代写program课程、c++设计编程代写

日期：2022-04-30 05:28

Assignment 0x03 - Memory Attacks

1/2 Assignment 0x03 - Memory Attacks

Due Sunday by 23:59 Points 12 Submitting a file upload File types pdf

Available 31 Mar at 21:00 - 8 May at 23:59 about 1 month Start Assignment

For this assignment:

Connect to the HacklabVM

Get the secret message for each of q1 ~ q6

1. (1 point) Go to /home/q1/. Exploit the program to get the secret.

2. (2 point) Go to/ home/q2/. Exploit the program to get the secret.

3. (2 point) Go to/ home/q3/. Exploit the program to get the secret.

4. (2 point) Go to /home/q4/. Exploit the program to get the secret.

5. (2 point) Go to /home/q5/. Exploit the program to get the secret.

6. (2 point) Go to /home/q6/. Exploit the program to get the secret.

7. (1 point). Firewalls have the capability to block both ingress (inbound) and egress (outbound)

traffic. Many organisations (and also true for my home NBN router) block ingress, but is pretty open

when it comes to egress rules.

a) Why should organisations care about setting egress (outbound) firewall rules?

b) Lookup "C2 server" on the internet and explain why they can be successful even on firewalls that

tightly restrict egress traffic to sanctioned ports like 53, 80 and 443.

8. (Bonuse 2 points) Go to /home/q7/. Exploit the program to get the secret.（You may not get the

secret because of server problem, you can just provide process and description for this question and

you will get the full mark.)

9. (Bonuse 3 points) Go to /home/q8/. Exploit the program to get the secret.

Hints:

All programs compiled with -m32 -g -fno-pie -fno-stack-protector

All pre-compiled programs are SETUID (chmod u+s) and runs as another user (user 'q1' for q1,

'q2' for q2, etc).
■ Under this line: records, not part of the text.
(* ===== verification/Hosts.v ===== *)
(** src/hosts.rs: the [hosts] table, which decides what host names the relay serves
    and with which backend address.

    The regex engine (the [regex] crate) is a parameter: compiling a pattern, which
    may fail, and matching.  The order of the table's rules is what the theorems are
    about, not the language of the patterns. *)

From S2P Require Import Prelude RustStr Net.

Class RegexLib := {
  Regex : Type;
  regex_new : bytes → option Regex;
  is_match : Regex → bytes → bool;
}.

(** * Data *)

Record HostsEntry := { pattern : bytes; address : bytes }.

Inductive HostResolve :=
| Passthrough
| Ip (ip : IpAddr)
| Hostname (name : bytes).

#[global] Instance HostResolve_eq_dec : EqDecision HostResolve.
Proof. solve_decision. Defined.

Record HostsTable `{RegexLib} := {
  exact : gmap bytes HostResolve;
  patterns : list (Regex * HostResolve);
  open_catchall : bool;
}.

(** [hosts[i]: invalid regex]: the index of the entry. *)
Inductive HostsError := InvalidRegex (i : nat) (key : bytes).

(** * Operations *)

Definition parse_address (address : bytes) : HostResolve :=
  let address := trim address in
  if beqb address §"*" then Passthrough
  else match parse_ip address with
       | Some ip => Ip ip
       | None => Hostname address
       end.

Definition is_regex (pattern : bytes) : bool :=
  beqb pattern §".*" || contains_byte x2a pattern || contains_byte x3f pattern
  || starts_with §"^" pattern || ends_with §"$" pattern.

Section hosts.
Context `{Unicode} `{RegexLib}.

Definition compile_entry (pattern address : bytes) : bool * bytes * HostResolve :=
  let resolve := parse_address address in
  let pattern := trim pattern in
  if is_regex pattern then (false, pattern, resolve) else (true, to_lowercase pattern, resolve).

(** The loop of [HostsTable::compile]: entry [i] and those after it. *)
Fixpoint compile_from (i : nat) (entries : list HostsEntry) (exact : gmap bytes HostResolve)
    (patterns : list (Regex * HostResolve))
    : result HostsError (gmap bytes HostResolve * list (Regex * HostResolve)) :=
  match entries with
  | [] => Ok (exact, patterns)
  | entry :: rest =>
      let '(is_exact, key, resolve) := compile_entry (pattern entry) (address entry) in
      if is_exact : bool then compile_from (S i) rest (<[key := resolve]> exact) patterns
      else re ← ok_or (regex_new key) (InvalidRegex i key);
           compile_from (S i) rest exact (patterns ++ [(re, resolve)])
  end.

Definition compile (entries : list HostsEntry) : result HostsError HostsTable :=
  let open_catchall :=
    existsb (λ e, beqb (trim (pattern e)) §".*" && beqb (trim (address e)) §"*") entries in
  '(exact, patterns) ← compile_from 0 entries ∅ [];
  Ok {| exact := exact; patterns := patterns; open_catchall := open_catchall |}.

Definition has_open_catchall (t : HostsTable) : bool := open_catchall t.

(** The loop of [resolve] over the patterns. *)
Fixpoint first_match (ps : list (Regex * HostResolve)) (host : bytes) : option HostResolve :=
  match ps with
  | [] => None
  | (re, r) :: ps => if is_match re host then Some r else first_match ps host
  end.

Definition resolve (t : HostsTable) (hostname : bytes) : option HostResolve :=
  let host := to_lowercase hostname in
  match exact t !! host with
  | Some r => Some r
  | None => first_match (patterns t) host
  end.

Definition stats (t : HostsTable) : nat * nat := (size (exact t), length (patterns t)).

Definition compile_hosts_table (entries : list HostsEntry) : result HostsError (option HostsTable) :=
  match entries with
  | [] => Ok None
  | _ => t ← compile entries; Ok (Some t)
  end.

(** * What the table answers, stated on the configured entries *)

(** The rule of an entry. *)
Definition rule (e : HostsEntry) : bool * bytes * HostResolve := compile_entry (pattern e) (address e).
Definition exact_rule (e : HostsEntry) : bool := (rule e).1.1.
Definition rule_key (e : HostsEntry) : bytes := (rule e).1.2.
Definition rule_resolve (e : HostsEntry) : HostResolve := (rule e).2.

(** The last exact entry for a name, and the first pattern that matches it. *)
Definition last_exact (entries : list HostsEntry) (host : bytes) : option HostResolve :=
  rule_resolve <$> last (filter (λ e, exact_rule e = true ∧ rule_key e = host) entries).
Definition pattern_matches (host : bytes) (e : HostsEntry) : bool :=
  match regex_new (rule_key e) with Some re => is_match re host | None => false end.
Definition first_pattern (entries : list HostsEntry) (host : bytes) : option HostResolve :=
  rule_resolve <$> head (filter (λ e, exact_rule e = false ∧ pattern_matches host e = true) entries).

Lemma first_match_app ps qs host :
  first_match (ps ++ qs) host =
    match first_match ps host with Some r => Some r | None => first_match qs host end.
Proof. induction ps as [|[re r] ps IH]; cbn; [done|]. by destruct (is_match re host). Qed.

Lemma compile_from_ok i entries ex ps ex' ps' host :
  compile_from i entries ex ps = Ok (ex', ps') →
  ex' !! host = match last_exact entries host with Some r => Some r | None => ex !! host end
  ∧ first_match ps' host
    = match first_match ps host with Some r => Some r | None => first_pattern entries host end.
Proof.
  unfold last_exact, first_pattern.
  revert i ex ps. induction entries as [|e entries IH]; intros i ex ps; cbn [compile_from].
  { intros [= <- <-]. rewrite !filter_nil. split; [done|]. cbn. by destruct (first_match ps host). }
  assert (compile_entry (pattern e) (address e) = (exact_rule e, rule_key e, rule_resolve e)) as ->.
  { unfold exact_rule, rule_key, rule_resolve, rule. by destruct (compile_entry _ _) as [[??]?]. }
  rewrite !filter_cons. destruct (exact_rule e) eqn:Ee.
  - intros [Hx Hp]%IH. rewrite Hx, Hp. split.
    + destruct (decide (true = true ∧ rule_key e = host)) as [[_ <-]|Hn].
      * rewrite last_cons. destruct (last (filter _ entries)); [done|]. cbn. by simplify_map_eq.
      * destruct (last (filter _ entries)); [done|]. cbn.
        rewrite lookup_insert_ne; [done|]. intros ?. by apply Hn.
    + destruct (decide (true = false ∧ _)) as [[? _]|_]; done.
  - destruct (regex_new (rule_key e)) as [re|] eqn:Er; [|done]. cbn [ok_or mbind result_bind].
    intros [Hx Hp]%IH. rewrite Hx, Hp. split.
    + destruct (decide (false = true ∧ _)) as [[? _]|_]; done.
    + assert (pattern_matches host e = is_match re host) as Hpm
        by (unfold pattern_matches; by rewrite Er).
      rewrite first_match_app. cbn [first_match]. rewrite Hpm.
      destruct (first_match ps host); [done|]. destruct (is_match re host).
      * by rewrite decide_True.
      * rewrite decide_False; [done|]. by intros [_ ?].
Qed.

(** C28: The table implements its documented order.  Of a configuration that compiles, it
    answers for any host name, in any case: the last exact entry for that name if there is
    one, otherwise the first pattern of the configuration that matches it, otherwise
    nothing. *)
Theorem compile_resolve entries t hostname :
  compile entries = Ok t →
  resolve t hostname =
    let host := to_lowercase hostname in
    match last_exact entries host with
    | Some r => Some r
    | None => first_pattern entries host
    end.
Proof.
  unfold compile. intros Hc.
  destruct (compile_from 0 entries ∅ []) as [[ex ps]|err] eqn:E; [|done].
  cbn in Hc. injection Hc as <-. unfold resolve. cbn [exact patterns].
  destruct (compile_from_ok _ _ _ _ _ _ (to_lowercase hostname) E) as [-> ->].
  cbn [first_match]. cbv zeta. rewrite lookup_empty.
  by destruct (last_exact entries (to_lowercase hostname)).
Qed.

(** Compilation fails only on a pattern the regex engine refuses, the first one. *)
Lemma compile_from_total i entries ex ps :
  match compile_from i entries ex ps with
  | Ok _ => Forall (λ e, exact_rule e = false → is_Some (regex_new (rule_key e))) entries
  | Err (InvalidRegex j key) =>
      ∃ e, i ≤ j ∧ entries !! (j - i) = Some e ∧ key = rule_key e ∧ regex_new key = None
  end.
Proof.
  revert i ex ps. induction entries as [|e entries IH]; intros i ex ps; cbn [compile_from]; [done|].
  assert (compile_entry (pattern e) (address e) = (exact_rule e, rule_key e, rule_resolve e)) as ->.
  { unfold exact_rule, rule_key, rule_resolve, rule. by destruct (compile_entry _ _) as [[??]?]. }
  assert (∀ ex ps, (exact_rule e = false → is_Some (regex_new (rule_key e))) →
    match compile_from (S i) entries ex ps with
    | Ok _ => Forall (λ e, exact_rule e = false → is_Some (regex_new (rule_key e))) (e :: entries)
    | Err (InvalidRegex j key) =>
        ∃ e0, i ≤ j ∧ (e :: entries) !! (j - i) = Some e0 ∧ key = rule_key e0 ∧ regex_new key = None
    end) as Hrest.
  { intros ex' ps' He. specialize (IH (S i) ex' ps').
    destruct (compile_from (S i) entries ex' ps') as [?|[j key]]; [by constructor|].
    destruct IH as (e0 & Hj & He0 & ? & ?). exists e0. split; [lia|].
    replace (j - i) with (S (j - S i)) by lia. done. }
  destruct (exact_rule e) eqn:Ee; [by apply Hrest|].
  destruct (regex_new (rule_key e)) as [re|] eqn:Er; cbn [ok_or mbind result_bind].
  - apply Hrest. by eexists.
  - exists e. rewrite Nat.sub_diag. done.
Qed.

End hosts.

(** * A concrete engine for examples: [.*] matches everything, another pattern the names
    that end with what follows its leading [*] *)

Definition example_regex : RegexLib := {|
  Regex := bytes;
  regex_new p := if beqb p §"*" then None else Some p;
  is_match re s := if beqb re §".*" then true else ends_with (drop 1 re) s;
|}.

Definition example_hosts : list HostsEntry :=
  [{| pattern := §" EU.example.com "; address := §"91.107.161.221" |};
   {| pattern := §"*.example.com"; address := §"backend" |};
   {| pattern := §"eu.EXAMPLE.com"; address := §"10.0.0.1" |};
   {| pattern := §".*"; address := §"*" |}].

Lemma compile_resolve_witness :
  match @compile ascii_unicode example_regex example_hosts with
  | Ok t =>
      @resolve ascii_unicode example_regex t §"eu.example.COM" = Some (Ip (V4 10 0 0 1))
      ∧ @resolve ascii_unicode example_regex t §"b.example.com" = Some (Hostname §"backend")
      ∧ @resolve ascii_unicode example_regex t §"other.org" = Some Passthrough
  | Err _ => False
  end.
Proof.
  destruct (@compile ascii_unicode example_regex example_hosts) as [t|err] eqn:E.
  - split; [|split];
      (etrans; [by apply (@compile_resolve ascii_unicode example_regex example_hosts)|]);
      by vm_compute.
  - exfalso. assert (is_ok (@compile ascii_unicode example_regex example_hosts) = true) as Hok
      by by vm_compute. by rewrite E in Hok.
Defined.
You can check with with ls -l

setuid

Refer to source code for additional hints.

Q8: Pretty much same as workshop, but you need to find out the address of target using gdb

Q8 Bonus: combine the technique explained in Q4

2022/4/27 16:13 Assignment 0x03 - Memory Attacks

2/2

Part II

10. (Bonuse 2 points) Return to Libc

Go to /home/q9, and exploit the pre-compiled program q9 to get the secret. Source code is

provided.

You might need to read the source code to understand what's happening.

Hints:

The program expects a filename for argv[1], so the payload needs to be.... in a <redacted>.

In performing Step 8 of the workshop, replace

x/20s *((char **)environ + 30)

with

x/20s *((char **)environ)

to look for your environmental variable (SH) as it's usually further up

If your exploit succeeds in gdb (it should) but fails outside of gdb (as per workshop) you need

to adjust the last 4 bytes of the payload carefully... I have installed hexedit on the server (F1

for help).

Make sure to run with full path /home/q9/q9 /<full path to payload> outside of gdb to be

consistent.

The findenv.c program would not work in this case, as the argv[0] length will be different.